Draft technical regulations for the new LMDh prototype category for the World Endurance Championship and the IMSA SportsCar Championship have been released to interested manufacturers and constructors.
The first version of the regulations for the new class announced at the Daytona 24 Hours in January was sent to manufacturers and the four constructors awarded licences to build LMDh machinery last week.
The move has been simultaneously announced by the WEC and its promoter, the Automobile Club de l'Ouest and IMSA, though the regulations have yet to be published.
The final regulations for the category that will allow the same machinery to race in both the WEC and IMSA from 2022 are due to be announced by or before the rescheduled Le Mans 24 Hours in September.
The announcement confirmed that the category will be based on the next-generation of LMP2 machinery.
Manufacturers will then be able to fit their own engine and bodywork to one of the P2 chassis from ORECA, Ligier, Dallara and Multimatic in the same way as they do with IMSA's existing Daytona Prototype international category.
A single-source or spec rear-axle hybrid system will be mandatory and only one aerodynamic configuration will be allowed.
The minimum weight for the class has been announced as 1030kg and peak power for the internal combustion engine and the hybrid system as 500kW or 675bhp.
The WEC and IMSA further outlined an intent for the LMDh machinery to race on equal terms with the LM Hypercars that will come on stream in the world championship in 2021.
The statement said that it wants "to ensure convergence leads to similar performance parameters for both rule sets".
The performance of the different types of car will ultimately be equated by a system of Balance of Performance.
The press statement warned that the timeline for the introduction of the LMDh category could change.
It stated: "The introduction of LMDh race cars continues to be targeted in the 2022 racing season for both the ACO and IMSA.
"However, this timeline will clearly need to be further validated in partnership with the automotive manufacturers, chassis constructors and key suppliers in light of the COVID-19 pandemic to determine if a delayed introduction becomes necessary."
- MORE ON WEC/IMSA CONVERGENCE
- ACO and IMSA announce prototype rules convergence
- New LMDh class first step to common sense WEC and IMSA SportsCar rules
- Penske has been asking for WEC/IMSA rules convergence "for years"
- FIA working on BoP for WEC/IMSA rules convergence
- Porsche evaluating WEC return in LMDh class
- Why true IMSA/WEC convergence is a long way off
The minimum lifespan of the new category will be five years.
The announcement addressed the issue of LM Hypercars being able to race in the IMSA series.
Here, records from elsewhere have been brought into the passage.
Lemma byte_frame lo hi l m a : within lo hi l → a - a mod 4 < lo ∨ hi ≤ a - a mod 4 →
  byte_of (writes l m) a = byte_of m a.
Proof. intros Hl Ha. unfold byte_of. rewrite (writes_frame lo hi) by done. reflexivity. Qed.

Lemma within_app lo hi l l' : within lo hi l → within lo hi l' → within lo hi (l ++ l').
Proof. intros. apply Forall_app_2; done. Qed.

Lemma within_weaken lo hi lo' hi' l : within lo hi l → lo' ≤ lo → hi ≤ hi' → within lo' hi' l.
Proof. intros H ? ?. eapply Forall_impl; [exact H |]. cbn. lia. Qed.

(** Consecutive words. *)
Definition words_from (base n : Z) (f : Z → Z) : list reg_write :=
  map (fun j => W32 (base + 4 * j) (f j)) (seqZ 0 n).

Lemma words_within base n f : within base (base + 4 * n) (words_from base n f).
Proof.
  unfold words_from, within. rewrite Forall_map. apply Forall_seqZ. cbn. intros j Hj. lia.
Qed.

Lemma seqZ_split n j : 0 ≤ j < n → seqZ 0 n = (seqZ 0 j ++ j :: seqZ (j + 1) (n - j - 1))%list.
Proof.
  intros Hj. transitivity (seqZ 0 (j + (1 + (n - j - 1)))); [f_equal; lia |].
  rewrite seqZ_app by lia. f_equal. rewrite seqZ_cons' by lia.
  f_equal; f_equal; lia.
Qed.

Lemma words_written base n f m j : 0 ≤ j < n → writes (words_from base n f) m (base + 4 * j) = u32 (f j).
Proof.
  intros Hj. unfold words_from.
  rewrite (seqZ_split n j), map_app, writes_app by done. cbn [map].
  change (writes (?w :: ?l) ?m) with (writes l (write_mem m w)).
  rewrite (writes_frame (base + 4 * (j + 1)) (base + 4 * n)).
  - unfold write_mem. cbn [write_reg write_word]. rewrite Z.eqb_refl. reflexivity.
  - apply Forall_map, Forall_seqZ. cbn. intros x Hx. lia.
  - lia.
Qed.

(** The bytes of the words of a block. *)
Definition is_byte (z : Z) : Prop := 0 ≤ z < 256.

Lemma word_byte l j q : Forall is_byte l → 0 ≤ q < 4 →
  (u32 (word_of l j) >>c (8 * q)) &c 255 = elem_at l (4 * j + q).
Proof.
  intros Hl Hq.
  assert (H : ∀ i, is_byte (elem_at l i)).
  { intros i. unfold elem_at. destruct (nth_in_or_default (Z.to_nat i) l 0) as [Hi | ->]; [| split; lia].
    rewrite Forall_forall in Hl. apply Hl. apply list_elem_of_In. done. }
  pose proof (H (4 * j)) as H0. pose proof (H (4 * j + 1)) as H1.
  pose proof (H (4 * j + 2)) as H2. pose proof (H (4 * j + 3)) as H3. unfold is_byte in *.
  unfold word_of. rewrite u32_id by lia. rewrite land_255, Z.shiftr_div_pow2 by lia.
  assert (q = 0 ∨ q = 1 ∨ q = 2 ∨ q = 3) by lia. destruct_or!; subst q.
  all: rewrite ?Z.add_0_r; match goal with |- context [2 ^ (8 * ?k)] =>
         let p := eval compute in (2 ^ (8 * k)) in change (2 ^ (8 * k)) with p end.
  all: change (2 ^ 8) with 256; change (2 ^ 16) with 65536; change (2 ^ 24) with 16777216.
  all: Z.div_mod_to_equations; lia.
Qed.

Lemma block_byte base n l m i : Forall is_byte l → base mod 4 = 0 → 0 ≤ i < 4 * n →
  byte_of (writes (words_from base n (word_of l)) m) (base + i) = elem_at l i.
Proof.
  intros Hl Hb Hi. unfold byte_of.
  assert (Hm : (base + i) mod 4 = i mod 4).
  { rewrite Z.add_mod, Hb by lia. rewrite Z.add_0_l, Z.mod_mod by lia. reflexivity. }
  rewrite Hm. pose proof (Z.mod_pos_bound i 4 ltac:(lia)) as Hr.
  pose proof (Z.div_mod i 4 ltac:(lia)) as Hd.
  replace (base + i - i mod 4) with (base + 4 * (i / 4)) by lia.
  rewrite words_written by lia. rewrite word_byte by (done || lia). f_equal. lia.
Qed.

(** The registers of a channel are bytes. *)
Definition regs_ok (r : channel_regs) : Prop := Forall is_byte (regs_bytes r).

(** The input of a channel is set after its other registers, to the input of
    the chip. *)
Definition channel_byte (k : Z) (r : channel_regs) (j : Z) : Z :=
  if j =? 123 then k |c 16 else elem_at (regs_bytes r) j.

Lemma channel_written off k i r m j : regs_ok r → (off + elem_at chan_control_map i) mod 4 = 0 →
  0 ≤ k < 3 → 0 ≤ j < 128 →
  byte_of (writes (channel_writes off k i r) m) (off + elem_at chan_control_map i + j) = channel_byte k r j.
Proof.
  intros Hr Hb Hk Hj. unfold channel_writes. set (base := off + elem_at chan_control_map i) in *.
  change (map (fun j => W32 (base + 4 * j) (word_of (regs_bytes r) j)) (seqZ 0 32))
    with (words_from base 32 (word_of (regs_bytes r))).
  rewrite writes_app. change (writes [?w] ?m) with (write_mem m w).
  rewrite byte_write by reflexivity. cbn [write_reg written_byte].
  rewrite block_byte by (done || lia). unfold channel_byte.
  assert (Hj4 : (base + j) mod 4 = j mod 4).
  { rewrite Z.add_mod, Hb, Z.add_0_l, Z.mod_mod by lia. reflexivity. }
  assert (H3 : (base + 123) mod 4 = 3) by (rewrite Z.add_mod, Hb by lia; reflexivity).
  rewrite Hj4, H3.
  assert (Hk8 : u8 (k |c 16) = k |c 16) by (assert (k = 0 ∨ k = 1 ∨ k = 2) by lia; destruct_or!; subst k; reflexivity).
  destruct (Z.eqb_spec j 123) as [-> | Hne].
  - replace (base + 123 - 123 mod 4 =? base + 123 - 3) with true by (symmetry; apply Z.eqb_eq; reflexivity).
    exact Hk8.
  - destruct (Z.eqb_spec (base + j - j mod 4) (base + 123 - 3)) as [He | He]; [| reflexivity].
    assert (j mod 4 < 3) by (Z.div_mod_to_equations; lia).
    rewrite (proj2 (Z.ltb_lt (j mod 4) 3)) by lia. reflexivity.
Qed.

Lemma channel_within off k i r : (off + elem_at chan_control_map i) mod 4 = 0 →
  within (off + elem_at chan_control_map i) (off + elem_at chan_control_map i + 128) (channel_writes off k i r).
Proof.
  intros Hb. unfold channel_writes. set (base := off + elem_at chan_control_map i) in *.
  apply within_app.
  - apply (words_within base 32 (word_of (regs_bytes r))).
  - constructor; [| constructor]. cbn [write_reg].
    replace ((base + 123) mod 4) with 3 by (rewrite Z.add_mod, Hb by lia; reflexivity). lia.
Qed.

(** What the configuration of a chip is meant to leave. *)
Definition chip_holds (m : Z → Z) (k : Z) (GC4016 : list channel_regs)
    (resampcoeffs resampratio : list Z) : Prop :=
  let off := elem_at GC314FS_GCoffset k in
  (∀ x, x ∈ general_bytes resampratio → byte_of m (off + x.1) = x.2) ∧
  (∀ j, 0 ≤ j < 512 → byte_of m (off + 512 + j) = elem_at (flat_map bytes16 (map u16 resampcoeffs)) j) ∧
  (∀ i r j, zget GC4016 i = Some r → 0 ≤ j < 128 →
     byte_of m (off + elem_at chan_control_map i + j) = channel_byte k r j).

Lemma bytes16_ok z : 0 ≤ z < 65536 → Forall is_byte (bytes16 z).
Proof.
  intros Hz. unfold bytes16, is_byte. repeat constructor; rewrite ?land_255, ?Z.shiftr_div_pow2 by lia.
  all: change (2 ^ 8) with 256; Z.div_mod_to_equations; lia.
Qed.

Lemma shorts_ok l : Forall (fun z => 0 ≤ z < 65536) l → Forall is_byte (flat_map bytes16 l).
Proof. intros H. induction H; cbn [flat_map]; [constructor |]. apply Forall_app_2; [apply bytes16_ok |]; done. Qed.

Lemma u16_shorts l : Forall (fun z => 0 ≤ z < 65536) (map u16 l).
Proof. apply Forall_map, Forall_true. intros z. apply Z.mod_pos_bound. lia. Qed.

Lemma general_within k ratios : k = 0 ∨ k = 1 ∨ k = 2 →
  within (elem_at GC314FS_GCoffset k + 1024) (elem_at GC314FS_GCoffset k + 1120)
    (general_writes (elem_at GC314FS_GCoffset k) ratios).
Proof.
  intros H. unfold within. destruct_or!; subst k.
  all: repeat apply Forall_cons_2; try apply Forall_nil_2; split; vm_compute; (discriminate || reflexivity).
Qed.

Lemma general_range ratios : Forall (fun x => 1024 ≤ x.1 < 1120) (general_bytes ratios).
Proof.
  unfold general_bytes. cbn.
  repeat apply Forall_cons_2; try apply Forall_nil_2; split; vm_compute; (discriminate || reflexivity).
Qed.

(** A byte written by one part of a list of writes and not by the later parts. *)
Lemma byte_after lo hi l l' m a v : within lo hi l' → a - a mod 4 < lo ∨ hi ≤ a - a mod 4 →
  byte_of (writes l m) a = v → byte_of (writes (l ++ l') m) a = v.
Proof. intros. rewrite writes_app, (byte_frame lo hi) by done. done. Qed.

Lemma channels_within off k l : ∀ n, off mod 4 = 0 → n + Z.of_nat (length l) ≤ 4 → 0 ≤ n →
  within (off + 128 * n) (off + 512)
    (concat (imap (fun i r => channel_writes off k (n + Z.of_nat i) r) l)).
Proof.
  induction l as [| r l IH]; intros n Hoff Hn H0; cbn [imap concat]; [constructor |].
  cbn [length] in Hn. apply within_app.
  - rewrite Z.add_0_r. assert (He : elem_at chan_control_map n = 128 * n).
    { assert (n = 0 ∨ n = 1 ∨ n = 2 ∨ n = 3) by lia. destruct_or!; subst n; reflexivity. }
    pose proof (channel_within off k n r) as H. rewrite He in H.
    eapply within_weaken; [apply H | lia | lia].
    rewrite Z.add_mod, Hoff by lia. rewrite Z.add_0_l, Z.mod_mod by lia. Z.div_mod_to_equations; lia.
  - replace (imap _ l) with (imap (fun i r => channel_writes off k (n + 1 + Z.of_nat i) r) l).
    + eapply within_weaken; [apply IH | |]; lia.
    + apply imap_ext. intros i x _. unfold compose. f_equal. lia.
Qed.

Lemma channels_written off k l : ∀ n m i r j, off mod 4 = 0 → 0 ≤ k < 3 →
  n + Z.of_nat (length l) ≤ 4 → 0 ≤ n → Forall regs_ok l → zget l i = Some r → 0 ≤ j < 128 →
  byte_of (writes (concat (imap (fun i r => channel_writes off k (n + Z.of_nat i) r) l)) m)
    (off + 128 * (n + i) + j) = channel_byte k r j.
Proof.
  induction l as [| r0 l IH]; intros n m i r j Hoff Hk Hn H0 Hl Hi Hj.
  { unfold zget in Hi. case_decide; [| done]. rewrite lookup_nil in Hi. done. }
  cbn [length] in Hn. inversion_clear Hl as [| ? ? Hr0 Hl']. cbn [imap concat].
  assert (Hshift : imap ((fun i r => channel_writes off k (n + Z.of_nat i) r) ∘ S) l =
                   imap (fun i r => channel_writes off k (n + 1 + Z.of_nat i) r) l).
  { apply imap_ext. intros x y _. unfold compose. f_equal. lia. }
  rewrite Hshift. rewrite zget_cons in Hi.
  pose proof (zget_Some_range l (i - 1) r) as Hrange.
  destruct (decide (i = 0)) as [-> | Hne].
  - injection Hi as ->. apply (byte_after (off + 128 * (n + 1)) (off + 512)).
    + apply channels_within; lia.
    + Z.div_mod_to_equations; lia.
    + rewrite Z.add_0_r. assert (He : elem_at chan_control_map n = 128 * n).
      { assert (n = 0 ∨ n = 1 ∨ n = 2 ∨ n = 3) by lia. destruct_or!; subst n; reflexivity. }
      change (Z.of_nat 0) with 0. rewrite Z.add_0_r, <- He. apply channel_written; [done | | done | done].
      rewrite He. Z.div_mod_to_equations; lia.
  - rewrite writes_app. replace (n + i) with (n + 1 + (i - 1)) by lia.
    apply IH; try done; try lia.
Qed.

Lemma chip_written k l coeffs ratios m : k = 0 ∨ k = 1 ∨ k = 2 → length l = 4%nat →
  Forall regs_ok l → chip_holds (writes (chip_writes l coeffs ratios k) m) k l coeffs ratios.
Proof.
  intros Hk Hlen Hl.
  assert (Hoff : elem_at GC314FS_GCoffset k mod 4 = 0) by (destruct_or!; subst k; reflexivity).
  pose proof (general_written k ratios m Hk) as Hgen.
  pose proof (general_range ratios) as Hgr.
  unfold chip_holds, chip_writes. cbv zeta.
  set (off := elem_at GC314FS_GCoffset k) in *. clearbody off.
  set (bytes := flat_map bytes16 (map u16 coeffs)).
  assert (Hbytes : Forall is_byte bytes) by apply shorts_ok, u16_shorts.
  change (resamp_writes off coeffs) with (words_from (off + 512) 128 (word_of bytes)).
  pose proof (words_within (off + 512) 128 (word_of bytes)) as Hrw.
  pose proof (channels_within off k l 0 Hoff ltac:(lia) ltac:(lia)) as Hcw. rewrite Z.mul_0_r in Hcw.
  split_and!.
  - intros x Hx. rewrite Forall_forall in Hgr, Hgen. pose proof (Hgr x Hx) as Hrange.
    rewrite app_assoc. apply (byte_after _ _ _ _ _ _ _ Hcw); [Z.div_mod_to_equations; lia |].
    apply (byte_after _ _ _ _ _ _ _ Hrw); [Z.div_mod_to_equations; lia |]. apply Hgen, Hx.
  - intros j Hj. rewrite app_assoc. apply (byte_after _ _ _ _ _ _ _ Hcw); [Z.div_mod_to_equations; lia |].
    rewrite writes_app. apply block_byte; [done | Z.div_mod_to_equations; lia | lia].
  - intros i r j Hi Hj. rewrite app_assoc, writes_app.
    pose proof (zget_Some_range l i r Hi) as Hir. unfold zlen in Hir.
    assert (He : elem_at chan_control_map i = 128 * (0 + i)).
    { assert (i = 0 ∨ i = 1 ∨ i = 2 ∨ i = 3) by lia. destruct_or!; subst i; reflexivity. }
    rewrite He. apply (channels_written off k l 0); try done; lia.
Qed.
The US series will be open to LMH participation from mainstream automotive manufacturers once performance at IMSA circuits is validated.
ACO president Pierre Fillon said: "We are unveiling the basic technical details of this new LMDh category which will allow the same car to race in the WEC and IMSA without any modification necessary to the car. The dream of many manufacturers is finally coming true."
IMSA CEO Ed Bennett described the release of the LMDh rules as "another key milestone".
"These regulations provide a roadmap for manufacturers and constructors to embark on the design process for new LMDh race cars that will revolutionize the top category of premier sportscar racing around the globe," he said.